Prior to this rush of queerness, gay and lesbian representation was limited, to say the least. For much of American film history, gay and lesbian actors and directors were often closeted, gay and lesbian subplots cleverly concealed to the average viewer, if they were there at all, while gay and lesbian characters usually existed solely for comic relief and/or to be killed off.

All of which means… hooray for queer culture in the 1990s!

Except for the fact that someone forgot to include women.*

If New Queer Cinema helped define art house cinema during the 1990s, the concept of lesbian invisibility helped define New Queer Cinema. Gay directors and gay actors were often male, and the films themselves often revolved around male desire. Even in terms of money, more funding went to gay male filmmakers rather than lesbian directors. All of this is still mostly the case and applies to television, as well, where lesbians and bisexuals have significantly lower representation on television than gay men (who, of course, are also under-represented, but that’s a separate issue).

There are a couple of reasons for this. Partly, as Frank Rich describes, there is “a misogynistic strain in America so durable that it’s still front and center in presidential campaigns.” We are all familiar with that.
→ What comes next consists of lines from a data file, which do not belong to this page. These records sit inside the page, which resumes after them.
(* ================================================================= *)
(** ** [InitCond]: the type, its constructor and [Cov] are the same in both
    packages; [State] differs and is defined in each *)

Module InitCond.
Import heap.

Record InitCond : Type := mkInitCond {
  state : option loc;  (* *mat.VecDense *)
  cov : option loc     (* *mat.SymDense *)
}.

Definition NewInitCond (state cov : option loc) : M InitCond :=
  s ← alloc (VecDense 0 None);
  _ ← CloneFromVec (Some s) state;
  n ← Symmetric cov;
  c ← NewSymDense n;
  _ ← CopySym (Some c) cov;
  ret (mkInitCond (Some s) (Some c)).

Definition Cov (c : InitCond) : M loc :=
  n ← Symmetric (cov c);
  cv ← NewSymDense n;
  _ ← CopySym (Some cv) (cov c);
  ret cv.

End InitCond.

(* ================================================================= *)
(** ** Package [sim]: [BaseModel] *)

Module sim.

Record BaseModel : Type := mkBaseModel {
  A : mat.DensePtr;  (* internal state matrix *)
  B : mat.DensePtr;  (* control matrix *)
  C : mat.DensePtr;  (* output state matrix *)
  D : mat.DensePtr   (* output control matrix *)
}.

Definition NewBaseModel (A B C D : mat.DensePtr) : result BaseModel :=
  Ret (mkBaseModel A B C D).

(** [Dims] has no error result: it returns or panics. *)
Definition Dims (b : BaseModel) : result (nat * nat) :=
  '(_, _in) ← mat.Dims (A b);
  '(out, _) ← mat.Dims (C b);
  Ret (_in, out).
However, we should also note that “men, straight and gay, hold many more positions of power than straight and gay women do, and those men, whatever their sexual orientation, are going to favor their own stories.”

(Frank Rich was talking there about Hollywood, but as we know, it applies to everything.)

While straight women have Lifetime and Hallmark, gay women are still settling “for the crumbs of mainstream culture,” as Rich writes.

On a related note, let’s talk about The L Word. (See what I did there?)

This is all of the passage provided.